◆ **Task directions**
Once you have read the entries, please say how many lines hold the string "Record", giving the number only.

>>>

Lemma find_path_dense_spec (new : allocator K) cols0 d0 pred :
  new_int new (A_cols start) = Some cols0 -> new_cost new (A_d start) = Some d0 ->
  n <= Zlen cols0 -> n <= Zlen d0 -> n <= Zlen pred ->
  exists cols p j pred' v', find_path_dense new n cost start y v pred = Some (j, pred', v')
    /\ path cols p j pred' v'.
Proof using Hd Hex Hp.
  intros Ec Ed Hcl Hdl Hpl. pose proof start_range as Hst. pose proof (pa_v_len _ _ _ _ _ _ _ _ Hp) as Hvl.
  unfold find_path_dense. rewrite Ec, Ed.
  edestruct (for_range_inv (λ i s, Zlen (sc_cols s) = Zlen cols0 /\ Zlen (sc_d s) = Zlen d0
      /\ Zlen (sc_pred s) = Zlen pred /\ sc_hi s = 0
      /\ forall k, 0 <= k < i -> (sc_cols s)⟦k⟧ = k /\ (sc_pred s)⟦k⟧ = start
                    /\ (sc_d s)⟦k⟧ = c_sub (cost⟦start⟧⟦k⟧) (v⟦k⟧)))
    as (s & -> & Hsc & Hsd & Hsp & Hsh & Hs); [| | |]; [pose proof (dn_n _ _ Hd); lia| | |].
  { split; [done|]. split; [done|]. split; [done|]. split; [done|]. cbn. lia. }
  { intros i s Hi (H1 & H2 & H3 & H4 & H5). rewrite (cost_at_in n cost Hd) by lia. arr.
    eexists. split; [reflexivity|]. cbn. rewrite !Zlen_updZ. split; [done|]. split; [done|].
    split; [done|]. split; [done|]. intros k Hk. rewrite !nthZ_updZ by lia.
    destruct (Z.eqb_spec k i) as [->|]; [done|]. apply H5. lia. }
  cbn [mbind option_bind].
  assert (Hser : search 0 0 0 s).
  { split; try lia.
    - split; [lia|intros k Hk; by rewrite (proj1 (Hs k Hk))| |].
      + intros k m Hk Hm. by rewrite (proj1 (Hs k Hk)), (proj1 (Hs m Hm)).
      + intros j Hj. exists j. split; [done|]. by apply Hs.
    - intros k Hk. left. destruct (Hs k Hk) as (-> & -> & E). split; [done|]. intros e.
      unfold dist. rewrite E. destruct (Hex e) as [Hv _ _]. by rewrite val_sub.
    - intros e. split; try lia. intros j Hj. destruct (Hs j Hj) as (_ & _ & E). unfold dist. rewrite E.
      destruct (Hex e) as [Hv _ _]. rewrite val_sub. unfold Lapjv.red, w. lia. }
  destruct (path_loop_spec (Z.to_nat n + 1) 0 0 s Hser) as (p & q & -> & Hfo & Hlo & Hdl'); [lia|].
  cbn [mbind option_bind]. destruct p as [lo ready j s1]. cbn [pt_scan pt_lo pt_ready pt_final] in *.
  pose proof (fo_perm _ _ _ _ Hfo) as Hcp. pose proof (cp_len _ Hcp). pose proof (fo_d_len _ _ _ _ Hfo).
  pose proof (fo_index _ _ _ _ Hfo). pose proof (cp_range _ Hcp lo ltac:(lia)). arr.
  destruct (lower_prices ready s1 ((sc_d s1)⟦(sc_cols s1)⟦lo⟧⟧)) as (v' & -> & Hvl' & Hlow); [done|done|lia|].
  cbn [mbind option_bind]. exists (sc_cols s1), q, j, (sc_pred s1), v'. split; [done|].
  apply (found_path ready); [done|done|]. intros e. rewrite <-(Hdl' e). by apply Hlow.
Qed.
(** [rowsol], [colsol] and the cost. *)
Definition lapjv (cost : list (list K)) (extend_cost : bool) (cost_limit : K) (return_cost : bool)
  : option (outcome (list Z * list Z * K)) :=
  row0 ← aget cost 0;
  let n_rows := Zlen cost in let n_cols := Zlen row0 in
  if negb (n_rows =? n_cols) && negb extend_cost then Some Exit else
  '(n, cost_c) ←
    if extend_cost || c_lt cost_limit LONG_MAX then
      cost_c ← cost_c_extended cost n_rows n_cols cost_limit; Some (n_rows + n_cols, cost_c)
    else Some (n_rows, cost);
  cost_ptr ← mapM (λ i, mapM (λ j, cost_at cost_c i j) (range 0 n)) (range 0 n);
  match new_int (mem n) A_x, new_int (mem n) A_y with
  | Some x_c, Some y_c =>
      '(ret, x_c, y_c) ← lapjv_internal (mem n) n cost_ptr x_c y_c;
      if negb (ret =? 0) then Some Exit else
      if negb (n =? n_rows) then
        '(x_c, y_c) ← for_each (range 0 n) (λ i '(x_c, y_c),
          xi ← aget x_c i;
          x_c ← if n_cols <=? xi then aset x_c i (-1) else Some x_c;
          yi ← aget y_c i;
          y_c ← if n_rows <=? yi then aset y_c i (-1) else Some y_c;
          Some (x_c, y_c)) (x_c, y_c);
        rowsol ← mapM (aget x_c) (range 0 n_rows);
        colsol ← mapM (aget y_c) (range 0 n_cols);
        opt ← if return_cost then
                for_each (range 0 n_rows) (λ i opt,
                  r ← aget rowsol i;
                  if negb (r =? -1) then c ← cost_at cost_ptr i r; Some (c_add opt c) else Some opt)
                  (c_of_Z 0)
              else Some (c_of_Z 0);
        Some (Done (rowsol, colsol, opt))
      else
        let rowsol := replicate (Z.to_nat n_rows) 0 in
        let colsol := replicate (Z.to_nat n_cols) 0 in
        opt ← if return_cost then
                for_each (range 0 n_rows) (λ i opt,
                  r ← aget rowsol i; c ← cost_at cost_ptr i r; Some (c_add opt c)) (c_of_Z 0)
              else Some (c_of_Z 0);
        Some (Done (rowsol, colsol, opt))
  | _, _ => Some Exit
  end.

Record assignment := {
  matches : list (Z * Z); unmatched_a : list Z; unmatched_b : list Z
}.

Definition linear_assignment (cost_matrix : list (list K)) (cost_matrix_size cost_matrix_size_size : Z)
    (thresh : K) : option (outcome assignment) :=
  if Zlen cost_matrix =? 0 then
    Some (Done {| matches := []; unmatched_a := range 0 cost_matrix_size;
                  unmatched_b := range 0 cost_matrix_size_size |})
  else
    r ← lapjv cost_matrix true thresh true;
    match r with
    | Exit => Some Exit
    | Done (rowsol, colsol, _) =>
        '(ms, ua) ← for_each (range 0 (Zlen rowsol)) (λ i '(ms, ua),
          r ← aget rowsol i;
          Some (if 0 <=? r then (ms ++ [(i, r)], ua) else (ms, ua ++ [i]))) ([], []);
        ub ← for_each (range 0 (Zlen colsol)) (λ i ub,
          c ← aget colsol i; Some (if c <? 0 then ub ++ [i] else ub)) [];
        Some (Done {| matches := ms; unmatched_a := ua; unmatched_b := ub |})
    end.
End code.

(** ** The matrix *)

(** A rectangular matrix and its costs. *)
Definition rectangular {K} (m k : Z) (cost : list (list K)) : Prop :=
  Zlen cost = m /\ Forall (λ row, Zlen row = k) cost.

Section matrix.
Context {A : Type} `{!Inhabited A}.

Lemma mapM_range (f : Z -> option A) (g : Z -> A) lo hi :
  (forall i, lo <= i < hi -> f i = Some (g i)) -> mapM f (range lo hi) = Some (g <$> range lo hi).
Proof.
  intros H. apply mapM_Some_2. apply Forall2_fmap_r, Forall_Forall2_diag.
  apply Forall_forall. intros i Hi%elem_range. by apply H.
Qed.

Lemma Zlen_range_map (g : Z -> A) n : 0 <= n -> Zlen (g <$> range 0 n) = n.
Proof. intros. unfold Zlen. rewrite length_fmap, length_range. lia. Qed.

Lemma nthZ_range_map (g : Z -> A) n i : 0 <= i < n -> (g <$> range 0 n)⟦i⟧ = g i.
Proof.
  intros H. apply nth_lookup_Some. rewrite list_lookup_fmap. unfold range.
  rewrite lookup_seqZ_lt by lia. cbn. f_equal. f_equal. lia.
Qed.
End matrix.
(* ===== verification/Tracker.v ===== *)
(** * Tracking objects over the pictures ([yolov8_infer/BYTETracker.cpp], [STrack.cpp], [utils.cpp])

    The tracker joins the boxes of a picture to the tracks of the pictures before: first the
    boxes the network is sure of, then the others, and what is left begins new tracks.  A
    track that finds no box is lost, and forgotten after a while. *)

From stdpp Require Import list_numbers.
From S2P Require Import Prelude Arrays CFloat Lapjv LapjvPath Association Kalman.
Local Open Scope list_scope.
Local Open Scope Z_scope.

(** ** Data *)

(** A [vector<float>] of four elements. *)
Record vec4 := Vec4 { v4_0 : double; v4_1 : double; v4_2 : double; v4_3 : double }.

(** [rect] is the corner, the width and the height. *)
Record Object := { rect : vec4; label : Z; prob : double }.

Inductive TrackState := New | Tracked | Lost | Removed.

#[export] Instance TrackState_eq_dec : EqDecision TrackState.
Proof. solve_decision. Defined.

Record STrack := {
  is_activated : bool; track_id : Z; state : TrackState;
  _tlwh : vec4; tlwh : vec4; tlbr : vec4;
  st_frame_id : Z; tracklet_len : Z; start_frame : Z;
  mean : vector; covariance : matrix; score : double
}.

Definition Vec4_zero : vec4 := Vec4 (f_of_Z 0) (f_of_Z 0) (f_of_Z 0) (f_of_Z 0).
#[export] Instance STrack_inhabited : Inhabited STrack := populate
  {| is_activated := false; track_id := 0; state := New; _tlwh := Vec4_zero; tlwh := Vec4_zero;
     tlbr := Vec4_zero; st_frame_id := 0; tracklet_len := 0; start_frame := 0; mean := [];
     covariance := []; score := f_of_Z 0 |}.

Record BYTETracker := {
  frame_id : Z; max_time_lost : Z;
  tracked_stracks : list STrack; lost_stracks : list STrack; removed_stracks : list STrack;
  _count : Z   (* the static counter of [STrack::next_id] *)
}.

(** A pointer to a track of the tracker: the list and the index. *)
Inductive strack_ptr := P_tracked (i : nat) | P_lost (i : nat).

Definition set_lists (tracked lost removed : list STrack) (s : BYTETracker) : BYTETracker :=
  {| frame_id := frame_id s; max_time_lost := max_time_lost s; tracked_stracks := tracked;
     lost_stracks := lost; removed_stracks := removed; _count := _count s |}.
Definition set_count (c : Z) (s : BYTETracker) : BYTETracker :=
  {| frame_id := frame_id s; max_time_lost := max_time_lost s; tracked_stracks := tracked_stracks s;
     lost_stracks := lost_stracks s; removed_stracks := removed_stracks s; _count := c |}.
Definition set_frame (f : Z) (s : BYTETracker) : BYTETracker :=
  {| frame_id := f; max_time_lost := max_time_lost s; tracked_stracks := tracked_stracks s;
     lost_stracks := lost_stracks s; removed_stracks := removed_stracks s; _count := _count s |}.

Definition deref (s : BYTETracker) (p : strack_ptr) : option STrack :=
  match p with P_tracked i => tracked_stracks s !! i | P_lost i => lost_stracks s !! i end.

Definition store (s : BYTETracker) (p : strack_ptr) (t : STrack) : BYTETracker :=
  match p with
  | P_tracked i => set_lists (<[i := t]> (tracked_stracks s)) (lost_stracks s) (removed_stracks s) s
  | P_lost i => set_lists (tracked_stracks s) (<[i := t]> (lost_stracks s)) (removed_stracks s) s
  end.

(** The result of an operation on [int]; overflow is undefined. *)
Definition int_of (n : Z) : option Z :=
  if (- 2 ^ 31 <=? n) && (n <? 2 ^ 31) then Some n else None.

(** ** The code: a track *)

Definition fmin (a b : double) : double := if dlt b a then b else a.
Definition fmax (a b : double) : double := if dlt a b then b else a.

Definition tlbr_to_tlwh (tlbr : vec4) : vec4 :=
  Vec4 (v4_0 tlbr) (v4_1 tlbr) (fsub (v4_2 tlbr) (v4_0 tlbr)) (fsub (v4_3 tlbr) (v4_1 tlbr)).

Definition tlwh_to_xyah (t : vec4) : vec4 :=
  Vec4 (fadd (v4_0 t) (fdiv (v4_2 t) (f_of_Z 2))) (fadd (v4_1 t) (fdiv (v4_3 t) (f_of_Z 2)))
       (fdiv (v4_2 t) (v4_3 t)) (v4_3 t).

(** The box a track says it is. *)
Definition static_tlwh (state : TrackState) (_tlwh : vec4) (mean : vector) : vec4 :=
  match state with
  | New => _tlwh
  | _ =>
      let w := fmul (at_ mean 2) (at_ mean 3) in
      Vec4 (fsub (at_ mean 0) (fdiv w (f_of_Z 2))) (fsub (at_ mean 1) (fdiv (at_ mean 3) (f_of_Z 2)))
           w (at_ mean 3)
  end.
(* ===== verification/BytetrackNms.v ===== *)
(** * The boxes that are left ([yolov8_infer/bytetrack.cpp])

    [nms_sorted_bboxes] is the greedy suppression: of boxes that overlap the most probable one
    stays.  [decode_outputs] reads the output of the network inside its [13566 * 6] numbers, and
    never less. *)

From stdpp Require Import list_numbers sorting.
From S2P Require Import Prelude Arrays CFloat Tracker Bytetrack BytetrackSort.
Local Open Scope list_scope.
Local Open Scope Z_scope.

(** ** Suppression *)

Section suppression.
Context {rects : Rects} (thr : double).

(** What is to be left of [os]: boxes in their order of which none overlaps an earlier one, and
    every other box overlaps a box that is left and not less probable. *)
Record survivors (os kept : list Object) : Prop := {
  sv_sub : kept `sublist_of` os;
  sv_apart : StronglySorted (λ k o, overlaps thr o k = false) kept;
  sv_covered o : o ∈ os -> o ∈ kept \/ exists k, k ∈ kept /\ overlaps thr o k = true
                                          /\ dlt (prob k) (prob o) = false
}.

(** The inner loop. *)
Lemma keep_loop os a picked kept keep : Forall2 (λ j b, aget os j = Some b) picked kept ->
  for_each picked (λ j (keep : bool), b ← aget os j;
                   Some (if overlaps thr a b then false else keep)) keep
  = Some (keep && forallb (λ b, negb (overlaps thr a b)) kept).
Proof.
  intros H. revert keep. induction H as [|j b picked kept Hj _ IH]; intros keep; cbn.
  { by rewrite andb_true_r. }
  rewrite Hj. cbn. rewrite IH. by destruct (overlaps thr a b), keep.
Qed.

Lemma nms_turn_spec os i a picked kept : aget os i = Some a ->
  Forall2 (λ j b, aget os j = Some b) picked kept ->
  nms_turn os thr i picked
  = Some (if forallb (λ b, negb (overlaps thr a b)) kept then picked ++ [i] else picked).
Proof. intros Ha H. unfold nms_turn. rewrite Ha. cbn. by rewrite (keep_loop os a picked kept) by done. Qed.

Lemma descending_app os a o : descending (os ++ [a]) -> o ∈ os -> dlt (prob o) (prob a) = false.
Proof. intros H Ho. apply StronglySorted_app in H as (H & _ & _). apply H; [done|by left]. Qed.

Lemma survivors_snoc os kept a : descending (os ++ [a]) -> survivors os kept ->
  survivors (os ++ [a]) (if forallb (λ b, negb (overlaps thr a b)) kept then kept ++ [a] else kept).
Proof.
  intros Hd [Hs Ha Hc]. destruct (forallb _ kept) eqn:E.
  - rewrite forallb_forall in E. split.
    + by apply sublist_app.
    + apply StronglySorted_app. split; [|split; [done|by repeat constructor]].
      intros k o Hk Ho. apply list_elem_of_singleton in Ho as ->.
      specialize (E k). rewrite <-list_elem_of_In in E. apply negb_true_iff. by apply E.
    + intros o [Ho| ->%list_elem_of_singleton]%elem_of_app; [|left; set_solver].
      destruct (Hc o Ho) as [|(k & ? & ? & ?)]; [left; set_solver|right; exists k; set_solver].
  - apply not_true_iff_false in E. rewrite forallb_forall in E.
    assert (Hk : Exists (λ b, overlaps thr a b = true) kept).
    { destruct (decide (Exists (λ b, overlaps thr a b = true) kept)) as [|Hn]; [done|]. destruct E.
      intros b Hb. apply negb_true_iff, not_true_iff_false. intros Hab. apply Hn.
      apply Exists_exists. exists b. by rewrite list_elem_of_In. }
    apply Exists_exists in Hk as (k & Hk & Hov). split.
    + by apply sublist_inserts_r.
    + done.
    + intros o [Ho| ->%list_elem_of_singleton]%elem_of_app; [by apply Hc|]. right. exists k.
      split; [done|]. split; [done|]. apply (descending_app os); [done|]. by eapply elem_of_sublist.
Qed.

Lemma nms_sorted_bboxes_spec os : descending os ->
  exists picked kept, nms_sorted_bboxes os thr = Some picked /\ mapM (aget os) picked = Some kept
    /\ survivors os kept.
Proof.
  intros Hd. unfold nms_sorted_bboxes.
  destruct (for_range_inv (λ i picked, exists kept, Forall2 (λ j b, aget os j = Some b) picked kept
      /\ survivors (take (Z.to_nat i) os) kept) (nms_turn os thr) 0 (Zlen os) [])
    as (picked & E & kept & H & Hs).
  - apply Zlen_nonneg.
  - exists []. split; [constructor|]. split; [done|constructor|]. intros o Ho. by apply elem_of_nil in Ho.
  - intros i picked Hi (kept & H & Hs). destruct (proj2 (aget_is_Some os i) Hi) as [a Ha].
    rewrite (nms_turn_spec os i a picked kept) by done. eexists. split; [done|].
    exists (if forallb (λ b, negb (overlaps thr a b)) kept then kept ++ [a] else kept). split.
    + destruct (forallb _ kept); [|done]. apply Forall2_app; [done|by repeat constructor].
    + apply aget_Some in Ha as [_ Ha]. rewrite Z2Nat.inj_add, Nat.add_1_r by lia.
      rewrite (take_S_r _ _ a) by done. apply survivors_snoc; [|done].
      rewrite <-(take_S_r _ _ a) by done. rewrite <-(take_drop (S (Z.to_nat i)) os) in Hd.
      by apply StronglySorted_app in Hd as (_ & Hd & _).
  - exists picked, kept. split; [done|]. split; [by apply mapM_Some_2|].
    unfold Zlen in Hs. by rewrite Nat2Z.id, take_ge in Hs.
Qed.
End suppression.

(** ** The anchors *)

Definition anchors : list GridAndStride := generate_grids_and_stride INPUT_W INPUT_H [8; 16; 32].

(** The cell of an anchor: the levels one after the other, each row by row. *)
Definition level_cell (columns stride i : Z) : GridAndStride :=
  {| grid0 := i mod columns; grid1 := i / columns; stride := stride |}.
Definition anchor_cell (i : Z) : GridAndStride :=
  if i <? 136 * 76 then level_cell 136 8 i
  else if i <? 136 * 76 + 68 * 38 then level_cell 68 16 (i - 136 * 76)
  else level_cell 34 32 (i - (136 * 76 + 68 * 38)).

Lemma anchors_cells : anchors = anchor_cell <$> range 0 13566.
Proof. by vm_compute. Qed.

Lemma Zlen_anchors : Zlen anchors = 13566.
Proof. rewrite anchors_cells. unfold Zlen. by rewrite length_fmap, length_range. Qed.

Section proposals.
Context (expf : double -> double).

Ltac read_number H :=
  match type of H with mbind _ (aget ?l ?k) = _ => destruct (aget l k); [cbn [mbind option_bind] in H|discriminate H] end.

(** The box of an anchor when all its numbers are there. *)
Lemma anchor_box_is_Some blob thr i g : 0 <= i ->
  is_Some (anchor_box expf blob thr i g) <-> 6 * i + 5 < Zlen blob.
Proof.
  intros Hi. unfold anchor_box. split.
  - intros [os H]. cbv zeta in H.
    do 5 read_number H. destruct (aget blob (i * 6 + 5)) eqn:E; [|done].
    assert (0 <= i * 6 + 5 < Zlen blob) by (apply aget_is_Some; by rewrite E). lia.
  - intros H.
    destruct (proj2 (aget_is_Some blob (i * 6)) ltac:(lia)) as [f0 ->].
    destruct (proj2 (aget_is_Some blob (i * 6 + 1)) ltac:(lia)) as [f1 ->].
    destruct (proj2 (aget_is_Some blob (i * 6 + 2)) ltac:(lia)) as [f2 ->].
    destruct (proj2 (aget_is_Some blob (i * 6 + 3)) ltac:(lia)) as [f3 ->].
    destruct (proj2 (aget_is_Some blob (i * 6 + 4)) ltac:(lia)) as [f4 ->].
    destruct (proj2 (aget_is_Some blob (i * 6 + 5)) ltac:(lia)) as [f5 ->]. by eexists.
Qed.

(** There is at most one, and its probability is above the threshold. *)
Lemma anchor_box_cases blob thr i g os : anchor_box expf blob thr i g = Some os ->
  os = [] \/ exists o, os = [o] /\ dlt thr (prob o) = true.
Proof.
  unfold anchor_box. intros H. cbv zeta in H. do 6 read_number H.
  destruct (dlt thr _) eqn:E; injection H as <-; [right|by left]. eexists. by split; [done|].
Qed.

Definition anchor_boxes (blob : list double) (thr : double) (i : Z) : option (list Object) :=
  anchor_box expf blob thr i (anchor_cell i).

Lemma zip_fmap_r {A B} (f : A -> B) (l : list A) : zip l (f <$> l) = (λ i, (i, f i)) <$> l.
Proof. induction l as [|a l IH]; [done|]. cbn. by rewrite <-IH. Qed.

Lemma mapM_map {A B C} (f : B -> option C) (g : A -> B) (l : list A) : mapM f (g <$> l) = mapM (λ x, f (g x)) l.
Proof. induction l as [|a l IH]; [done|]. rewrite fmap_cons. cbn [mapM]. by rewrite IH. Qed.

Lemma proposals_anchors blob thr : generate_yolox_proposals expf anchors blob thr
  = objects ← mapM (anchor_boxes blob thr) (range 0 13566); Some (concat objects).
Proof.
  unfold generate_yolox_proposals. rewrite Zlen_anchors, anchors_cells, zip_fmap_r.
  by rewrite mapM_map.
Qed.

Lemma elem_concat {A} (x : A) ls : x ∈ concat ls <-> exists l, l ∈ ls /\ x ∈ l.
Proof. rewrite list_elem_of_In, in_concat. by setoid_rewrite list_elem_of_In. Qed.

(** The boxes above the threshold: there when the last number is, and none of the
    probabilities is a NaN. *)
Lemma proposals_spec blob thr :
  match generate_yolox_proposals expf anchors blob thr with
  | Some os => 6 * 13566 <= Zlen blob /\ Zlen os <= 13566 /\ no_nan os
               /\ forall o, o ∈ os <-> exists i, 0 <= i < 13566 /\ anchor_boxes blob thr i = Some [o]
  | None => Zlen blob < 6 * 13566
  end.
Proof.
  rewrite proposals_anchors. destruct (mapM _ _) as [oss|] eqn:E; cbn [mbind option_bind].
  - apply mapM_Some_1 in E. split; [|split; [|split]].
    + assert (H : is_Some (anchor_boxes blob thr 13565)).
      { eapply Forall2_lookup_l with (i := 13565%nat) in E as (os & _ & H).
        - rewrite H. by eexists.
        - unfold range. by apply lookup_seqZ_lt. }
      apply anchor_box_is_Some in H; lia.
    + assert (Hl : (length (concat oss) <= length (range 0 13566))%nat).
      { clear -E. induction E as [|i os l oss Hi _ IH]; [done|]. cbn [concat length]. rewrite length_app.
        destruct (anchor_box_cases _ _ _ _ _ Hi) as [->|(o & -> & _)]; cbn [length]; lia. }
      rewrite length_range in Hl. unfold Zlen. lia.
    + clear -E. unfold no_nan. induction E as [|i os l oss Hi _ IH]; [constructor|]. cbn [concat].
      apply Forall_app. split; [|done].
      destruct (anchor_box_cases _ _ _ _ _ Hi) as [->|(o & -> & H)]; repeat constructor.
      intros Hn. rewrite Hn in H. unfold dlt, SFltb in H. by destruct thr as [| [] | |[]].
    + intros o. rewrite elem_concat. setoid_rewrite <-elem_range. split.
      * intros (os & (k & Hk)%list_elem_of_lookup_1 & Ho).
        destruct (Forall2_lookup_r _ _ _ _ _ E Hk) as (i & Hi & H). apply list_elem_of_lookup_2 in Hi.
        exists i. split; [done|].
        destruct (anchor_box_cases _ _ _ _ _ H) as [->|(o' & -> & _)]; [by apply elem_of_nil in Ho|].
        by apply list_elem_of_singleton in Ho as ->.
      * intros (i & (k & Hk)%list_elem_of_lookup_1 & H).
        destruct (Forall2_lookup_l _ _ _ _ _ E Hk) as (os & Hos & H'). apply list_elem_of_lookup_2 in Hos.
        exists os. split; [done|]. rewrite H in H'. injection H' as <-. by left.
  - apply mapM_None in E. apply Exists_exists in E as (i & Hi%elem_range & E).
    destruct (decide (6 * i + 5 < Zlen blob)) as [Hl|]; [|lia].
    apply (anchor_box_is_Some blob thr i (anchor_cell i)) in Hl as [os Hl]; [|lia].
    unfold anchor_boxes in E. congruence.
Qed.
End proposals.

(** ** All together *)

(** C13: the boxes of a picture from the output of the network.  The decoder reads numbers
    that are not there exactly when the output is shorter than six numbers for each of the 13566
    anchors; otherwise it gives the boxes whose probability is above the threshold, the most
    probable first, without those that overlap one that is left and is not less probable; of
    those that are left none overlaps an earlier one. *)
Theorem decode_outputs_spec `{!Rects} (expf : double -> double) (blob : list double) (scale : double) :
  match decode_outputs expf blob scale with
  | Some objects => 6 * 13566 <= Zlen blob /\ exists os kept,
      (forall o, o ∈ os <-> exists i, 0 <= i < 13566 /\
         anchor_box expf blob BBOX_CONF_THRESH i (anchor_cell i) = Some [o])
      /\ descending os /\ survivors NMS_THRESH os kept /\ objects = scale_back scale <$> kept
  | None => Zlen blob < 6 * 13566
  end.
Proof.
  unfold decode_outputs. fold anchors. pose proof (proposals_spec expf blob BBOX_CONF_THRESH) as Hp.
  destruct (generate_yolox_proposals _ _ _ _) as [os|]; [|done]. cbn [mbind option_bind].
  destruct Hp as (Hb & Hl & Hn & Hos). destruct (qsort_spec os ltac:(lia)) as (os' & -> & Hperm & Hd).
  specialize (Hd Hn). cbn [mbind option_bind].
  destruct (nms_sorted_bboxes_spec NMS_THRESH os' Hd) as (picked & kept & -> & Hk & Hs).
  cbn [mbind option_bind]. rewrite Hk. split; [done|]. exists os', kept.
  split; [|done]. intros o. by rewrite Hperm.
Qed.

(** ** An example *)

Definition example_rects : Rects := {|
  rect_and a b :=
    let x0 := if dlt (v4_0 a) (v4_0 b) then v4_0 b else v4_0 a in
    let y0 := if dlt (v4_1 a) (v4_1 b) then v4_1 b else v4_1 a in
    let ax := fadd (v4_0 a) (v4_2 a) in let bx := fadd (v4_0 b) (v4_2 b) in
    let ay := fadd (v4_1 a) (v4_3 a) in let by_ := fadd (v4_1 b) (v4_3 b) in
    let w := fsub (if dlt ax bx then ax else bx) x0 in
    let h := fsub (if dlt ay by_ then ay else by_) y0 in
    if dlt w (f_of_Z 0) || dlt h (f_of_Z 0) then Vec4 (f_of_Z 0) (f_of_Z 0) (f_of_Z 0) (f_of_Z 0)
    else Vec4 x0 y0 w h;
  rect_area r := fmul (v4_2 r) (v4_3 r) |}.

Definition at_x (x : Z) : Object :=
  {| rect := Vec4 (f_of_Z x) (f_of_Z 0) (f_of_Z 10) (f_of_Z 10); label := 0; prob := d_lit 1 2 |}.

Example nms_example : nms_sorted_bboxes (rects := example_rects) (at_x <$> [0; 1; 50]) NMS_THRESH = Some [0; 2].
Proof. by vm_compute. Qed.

<<<

◆ **Completed exercise**
6